Pesticides | Le S-métolachlore sera retiré du marché
La mobilisation d’Eau & Rivières qui a fait de l’interdiction du S-métolachlore un combat symbolique dans la lutte contre les pesticides a payé. L’Anses annonce, et c’est rare, la procédure de retrait pour les principaux usages de cet herbicide, l’un des plus utilisés en France. Mais il y a toujours un mais...
« Notre association a enfin été entendue dans son combat contre le S-métolachlore, un pesticide qui a contaminé nos campagnes et notre eau », se félicite Dominique Le Goux, chargée de mission Santé et environnement. L'Agence nationale de sécurité sanitaire (Anses) lance la procédure de retrait pour les principaux usages du S-métolachlore. Ce pesticide était dans le collimateur de notre association, qui en avait fait une campagne nationale.
L'Anses dit avoir mené une expertise sur le risque de contamination des eaux souterraines par l'herbicide. Les résultats indiquent des "concentrations estimées supérieures à la limite de qualité fixée par la législation européenne". En retirant le S-métolachlore du marché pour une partie de ses usages, l'Anses espère ainsi "réduire la contamination de l'environnement par cette substance et une restauration progressive de la qualité des eaux souterraines".
Cela fonctionnera-t-il ? Difficile d'annoncer le temps nécessaire pour amener cette procédure de retrait à son terme, mais une chose est certaine, cela ne signifie pas une mise au placard complète et définitive. En effet, si l’utilisation du S-métoachlore en désherbage de pré-levée sur maïs est substituable par des pratiques alternatives, désherbage mécanique notamment ; celle sur pois ou haricots risque de poser plus de difficultés sans évolutions des systèmes agricoles. « Nous ne sommes pas à l’abri de substitution par d’autres produits tout aussi nocifs. Nous avons déjà pu constater ce phénomène par le passé », explique Dominique Le Goux.
« Nous ne nous leurrons pas, les achats d’herbicides pour la campagne culturale en cours ont déjà été réalisés »
Quand il est épandu, le S-métolachlore se dégrade en plusieurs résidus, les métabolites, qui migrent vers la ressource en eau et y restent présents durablement. « Ce constat a enfin été reconnu par l’Agence qui a décidé d’agir », réagit Arnaud Clugery, porte-parole d’Eau & Rivières de Bretagne.
Mais l’Anses ne fonde pas ses motivations sur la toxicité de cet herbicide et de ces métabolites pour la santé humaine vis-à-vis de la consommation d'eau potable mais bien sur la capacité de ces derniers à contaminer les milieux naturels et en particulier la ressource en eau : « L’évaluation montre que les concentrations estimées des trois métabolites métolachlore-ESA, métolachlore-OXA et métolachlore-NOA dans les eaux souterraines sont supérieures à limite de qualité fixée par la législation européenne en la matière », précise l’Agence.

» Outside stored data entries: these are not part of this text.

(** * OARS: frugal resolvent splitting, serial and parallel engines

    A shallow embedding of [oars/algorithms/serial.py],
    [oars/algorithms/parallel.py] and of the trace projection of
    [tests/proxs.py].

    Numbers.  Every finite float is a rational number, so the floats of
    the source are modelled in exact arithmetic by the canonical
    rationals [Qc]: the operations are the exact ones, without rounding.

    Arrays.  The engines never look inside an iterate: they add and
    subtract iterates and scale them by a float.  Iterates are therefore
    elements of a type [V] with the structure [Arr] below (an [ndarray]
    of one fixed shape, with numpy's element-wise operations).  Python's
    integer [0], which numpy broadcasts to the array of zeros, is [vzero].

    Exceptions.  Code that can raise returns a [res]: [Ok] with the
    value or [Raise] with the exception. *)

From Stdlib Require Import QArith Qcanon Field Lqa.
From stdpp Require Import gmap list numbers relations.

Open Scope Qc_scope.
Set Warnings "-clear-no-such-hyp".

(** Python's integers.  (The sources name a matrix [Z].) *)
Abbreviation int := BinNums.Z.

(** ** Exceptions *)

Inductive exn : Type :=
  | NameError
  | IndexError
  | KeyError
  | TypeError
  | ValueError
  | ZeroDivisionError.

Inductive res (A : Type) : Type :=
  | Ok (a : A)
  | Raise (e : exn).
Arguments Ok {A} a.
Arguments Raise {A} e.

#[global] Instance res_ret : MRet res := fun A a => Ok a.
#[global] Instance res_bind : MBind res := fun A B f m =>
  match m with
  | Ok a => f a
  | Raise e => Raise e
  end.

(** [seq[i]] on a Python list, for [0 <= i]. *)
Definition index {A : Type} (l : list A) (i : nat) : res A :=
  match l !! i with
  | Some a => Ok a
  | None => Raise IndexError
  end.

(** [for a in l: s = body(a, s)], stopping at the first exception. *)
Fixpoint for_each {A S : Type} (l : list A) (body : A -> S -> res S) (s : S)
  : res S :=
  match l with
  | [] => Ok s
  | a :: l' => s' ← body a s; for_each l' body s'
  end.

(** [for i in range(n)]. *)
Definition for_range {S : Type} (n : nat) (body : nat -> S -> res S) (s : S)
  : res S :=
  for_each (seq 0 n) body s.

(** [[f(a) for a in l]], stopping at the first exception. *)
Fixpoint comprehension {A B : Type} (l : list A) (f : A -> res B)
  : res (list B) :=
  match l with
  | [] => Ok []
  | a :: l' => b ← f a; bs ← comprehension l' f; Ok (b :: bs)
  end.

(** ** Matrices: two-dimensional arrays of floats *)

Abbreviation matrix := (list (list Qc)).

(** [M[i, j]]: an index out of range raises. *)
Definition mget (M : matrix) (i j : nat) : res Qc :=
  row ← index M i; index row j.

(** The entry, where it exists. *)
Definition entry (M : matrix) (i j : nat) : Qc :=
  default 0 (M !! i ≫= (.!! j)).

(** [M.shape = (n, n)]. *)
Definition square (n : nat) (M : matrix) : Prop :=
  length M = n /\ Forall (fun row => length row = n) M.

Definition symmetric (n : nat) (M : matrix) : Prop :=
  forall i j, (i < n)%nat -> (j < n)%nat -> entry M i j = entry M j i.

(** [sum(f(i) for i in range(n))] on floats. *)
Fixpoint sumn (n : nat) (f : nat -> Qc) : Qc :=
  match n with
  | O => 0
  | S n' => sumn n' f + f n'
  end.

(** ** tests/proxs.py: the projection on [{X : tr(A X) = v}] *)

Module Proxs.

(** [A @ X] for [A] of shape [(n, p)] and [X] of shape [(p, q)]. *)
Definition matmul (A X : matrix) : matrix :=
  let p := length X in
  let q := length (default [] (head X)) in
  (fun i => (fun j => sumn p (fun k => entry A i k * entry X k j))
            <$> seq 0 q)
  <$> seq 0 (length A).

(** [np.trace(M)]: the sum of the main diagonal. *)
Definition trace (M : matrix) : Qc :=
  sumn (length M `min` length (default [] (head M))) (fun i => entry M i i).

(** [np.linalg.norm(A, 'fro')**2]: the square of the square root of the
    sum of the squares, in exact arithmetic the sum of the squares. *)
Definition fro2 (A : matrix) : Qc :=
  sumn (length A)
       (fun i => sumn (length (default [] (head A)))
                      (fun j => entry A i j * entry A i j)).

(** [c * M] and [X - Y], element by element. *)
Definition mscale (c : Qc) (M : matrix) : matrix :=
  (fun row : list Qc => Qcmult c <$> row) <$> M.
Definition msub (X Y : matrix) : matrix := zip_with (zip_with Qcminus) X Y.

Record traceEqualityIndicator : Type := {
  A : matrix;
  v : Qc;
  U : matrix;
}.

(** [scale]: [A/np.linalg.norm(A, 'fro')**2].  (For the zero matrix numpy
    yields an array of nan; the division of [Qc] yields zeros there, so
    the statements about [scale] assume [fro2 A <> 0].) *)
Definition scale (A0 : matrix) : matrix := mscale (/ fro2 A0) A0.

(** [__init__]. *)
Definition init (A0 : matrix) (v0 : Qc) : traceEqualityIndicator :=
  {| A := A0; v := v0; U := scale A0 |}.

(** [prox(X, t)]. *)
Definition prox (self : traceEqualityIndicator) (X : matrix) (t : Qc)
  : matrix :=
  let ax := trace (matmul (A self) X) in
  if decide (ax = v self) then X
  else msub X (mscale (ax - v self) (U self)).

End Proxs.

(** ** Iterates: arrays of one shape, in exact arithmetic *)

Class Arr (V : Type) : Type := {
  vzero : V;
  vadd : V -> V -> V;
  vopp : V -> V;
  smul : Qc -> V -> V;
  vadd_assoc : forall x y z, vadd x (vadd y z) = vadd (vadd x y) z;
  vadd_comm : forall x y, vadd x y = vadd y x;
  vadd_zero : forall x, vadd vzero x = x;
  vadd_opp : forall x, vadd x (vopp x) = vzero;
  smul_vadd : forall q x y, smul q (vadd x y) = vadd (smul q x) (smul q y);
  smul_plus : forall p q x, smul (p + q) x = vadd (smul p x) (smul q x);
  smul_mult : forall p q x, smul p (smul q x) = smul (p * q) x;
  smul_one : forall x, smul 1 x = x;
}.

(** [x - y]. *)
Definition vsub {V : Type} {AV : Arr V} (x y : V) : V := vadd x (vopp y).

(** Python's [sum(...)]: starts from [0] and adds from the left. *)
Definition py_sum {V : Type} {AV : Arr V} (l : list V) : V :=
  foldl vadd vzero l.

(** The integer [n] as a float. *)
Definition of_nat (n : nat) : Qc := Q2Qc (inject_Z (Z.of_nat n)).

(** [x / n] for an array [x] and a nonzero integer [n]. *)
Definition vdiv {V : Type} {AV : Arr V} (x : V) (n : nat) : V :=
  smul (/ of_nat n) x.

(** Arrays of shape [()]: the floats themselves. *)
#[global, refine] Instance arr_Qc : Arr Qc := {|
  vzero := 0; vadd := Qcplus; vopp := Qcopp; smul := Qcmult |}.
Proof. all: intros; ring. Defined.

(** Arrays of shape [(2,)] and the like: pairs, component by component. *)
#[global, refine] Instance arr_prod {V1 V2 : Type} {A1 : Arr V1} {A2 : Arr V2}
  : Arr (V1 * V2) := {|
  vzero := (vzero, vzero);
  vadd x y := (vadd (fst x) (fst y), vadd (snd x) (snd y));
  vopp x := (vopp (fst x), vopp (snd x));
  smul q x := (smul q (fst x), smul q (snd x)) |}.
Proof.
  - intros [] [] []; simpl; f_equal; apply vadd_assoc.
  - intros [] []; simpl; f_equal; apply vadd_comm.
  - intros []; simpl; f_equal; apply vadd_zero.
  - intros []; simpl; f_equal; apply vadd_opp.
  - intros q [] []; simpl; f_equal; apply smul_vadd.
  - intros p q []; simpl; f_equal; apply smul_plus.
  - intros p q []; simpl; f_equal; apply smul_mult.
  - intros []; simpl; f_equal; apply smul_one.
Defined.

(** A constructed resolvent: the engines call its [prox] only. *)
Record resolvent (V : Type) : Type := { prox : V -> Qc -> V }.
Arguments prox {V} r y alpha.

(** The record a node returns. *)
Record result (V : Type) : Type := { res_x : V; res_v : V }.
Arguments res_x {V} r.
Arguments res_v {V} r.

(** [l[i] = x] on a Python list. *)
Definition assign {A : Type} (l : list A) (i : nat) (x : A) : res (list A) :=
  if bool_decide (i < length l)%nat then Ok (<[i:=x]> l) else Raise IndexError.

(** [np.isclose(a, 0.0)] with numpy's defaults: [|a - 0.0| <= atol],
    where [atol = 1e-8] (the relative part vanishes against [0.0]). *)
Definition atol : Qc := Q2Qc (1 # 100000000).
Definition isclose0 (a : Qc) : bool :=
  bool_decide (- atol <= a /\ a <= atol).

(** [np.tril(Z, -1)] and [-M]. *)
Definition tril1 (Z : matrix) : matrix :=
  imap (fun i row =>
          imap (fun j z => if bool_decide (j < i)%nat then z else 0) row) Z.
Definition mneg (M : matrix) : matrix :=
  (fun row : list Qc => Qcopp <$> row) <$> M.

(** ** oars/algorithms/serial.py *)

Module Serial.
Section Engine.
Context {V : Type} {AV : Arr V}.

(** [oars.algorithms.helpers] is not among the sources.  Its
    [ConvergenceChecker] is taken as a parameter: a state [CS] and the
    method [check], which returns whether to stop and the next state. *)
Context {CS : Type}.
Variable check : CS -> list V -> bool * CS.

(** Lines 62-68: node [i] of the resolvent sweep, on the list [all_x]
    that the sweep updates in place. *)
Definition sweep_node (Z : matrix) (rs : list (resolvent V)) (alpha : Qc)
    (all_v : list V) (i : nat) (all_x : list V) : res (list V) :=
  resolvent ← index rs i;
  vi ← index all_v i;
  terms ← comprehension (seq 0 i)
            (fun j => z ← mget Z i j; xj ← index all_x j; Ok (smul z xj));
  let y := vsub vi (py_sum terms) in
  let x := prox resolvent y alpha in
  assign all_x i x.
(** * Theia front-end modules: a shallow embedding and its properties

    The development follows the TypeScript sources module by module:
    the quick-open registry and dispatcher (both revisions), the markers
    tree, the Node.js debug-adapter contribution, the preferences menu
    factory, the editor decorators and the breakpoints widget.

    JavaScript strings are sequences of code units; [startsWith], [substr]
    and [length] only look at positions in that sequence, so Rocq's
    [string] stands for them.  DAP line and column numbers are integers
    and are kept in [Z].  A promise that the code only chains with [then]
    is represented by the call it leads to. *)

From Stdlib Require Import ZArith Lia.
From stdpp Require Import base list strings gmap pretty.

(* ===================================================================== *)
(** * JavaScript built-ins used by the sources *)
(* ===================================================================== *)

Module Js.

(** [text.startsWith(p)]. *)
Fixpoint startsWith (text p : string) {struct p} : bool :=
  match p, text with
  | EmptyString, _ => true
  | String _ _, EmptyString => false
  | String c p', String d text' => Ascii.eqb c d && startsWith text' p'
  end.

(** [s.substr(start)] for a start index that is not negative: the code
    units from [start] to the end, nothing when [start] is past the end. *)
Fixpoint substr (s : string) (start : nat) {struct start} : string :=
  match start, s with
  | 0, _ => s
  | S _, EmptyString => EmptyString
  | S n, String _ s' => substr s' n
  end.

(** A [Map<string, V>]: iteration follows insertion order, so the map is
    kept as the list of its entries, oldest first. *)
Definition Map (V : Type) : Type := list (string * V).

Fixpoint has {V} (m : Map V) (k : string) : bool :=
  match m with
  | [] => false
  | (k', _) :: m' => String.eqb k' k || has m' k
  end.

(** [m.set(k, v)]: an entry that exists keeps its place. *)
Fixpoint set {V} (m : Map V) (k : string) (v : V) : Map V :=
  match m with
  | [] => [(k, v)]
  | (k', v') :: m' =>
      if String.eqb k' k then (k', v) :: m' else (k', v') :: set m' k v
  end.

Fixpoint delete {V} (m : Map V) (k : string) : Map V :=
  match m with
  | [] => []
  | (k', v') :: m' =>
      if String.eqb k' k then m' else (k', v') :: delete m' k
  end.

Definition keys {V} (m : Map V) : list string := m.*1.
Definition values {V} (m : Map V) : list V := m.*2.

(** Numbers, as the sources use them: integers (small enough for a double
    to hold exactly) and [NaN], which arithmetic on [undefined] gives. *)
Inductive Number : Type :=
| Num (z : Z)
| NaN.

Definition sub (a b : Number) : Number :=
  match a, b with
  | Num x, Num y => Num (x - y)
  | _, _ => NaN
  end.

(** Values of type [any], as far as the sources inspect them. *)
#[warnings="-register-all"]
Inductive Value : Type :=
| VUndefined
| VNull
| VBool (b : bool)
| VNum (n : Number)
| VStr (s : string)
| VArr (items : list Value)
| VObj (fields : list (string * Value)).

« Nous ne nous leurrons pas, les achats d’herbicides pour la campagne culturale en cours ont déjà été réalisés, rajoute la chargée de mission. Le S-métolachlore sera encore épandu cette année ». Qui plus est les métabolites resteront encore eux aussi pendant de longues années dans notre environnement.
Eau & Rivières combat le S-Métolachlore depuis longtemps
Après avoir demandé au Préfet de la région Bretagne l’interdiction de l’usage du S-Métolachlore sur tout le territoire breton en mai 2021 ; après avoir porté cette même demande auprès des préfets de départements en ciblant cette fois les aires d’alimentations de captages ou à défaut les bassins versants eau potable ; Eau & Rivières, n’ayant reçu aucune réponse, a saisi en octobre 2021 les ministres de l’Agriculture, de la Santé et de la Transition écologique pour faire interdire l’usage de cette substance.
Essuyant encore une fois un refus, nous avions déposé un recours contre cette décision, une procédure toujours en cours.
Eau & Rivières de Bretagne avait alors dénoncé le manque d’anticipation de l’administration française face à la contamination généralisée. Pointé du doigts par certains pour des surtranspositions excessives, l’État français s’était pourtant montré très laxiste ne prenant pas en compte la précision de l’Union européenne, connue dès 2005 : « les États membres doivent : accorder une attention particulière à la possibilité de contamination des eaux souterraines, en particulier par la substance active et ses métabolites CGA 51202 et CGA 354743, lorsque la substance active est appliquée dans des régions sensibles du point de vue du sol et/ou des conditions climatiques ».
Exactement le cas de la Bretagne...
Le S-métolachlore en Bretagne
Il est le 4e pesticide le plus vendu en Bretagne en 2019. Lui et ses métabolites sont désormais responsables d’une contamination généralisée et durable de l’eau bretonne, superficielle comme souterraine.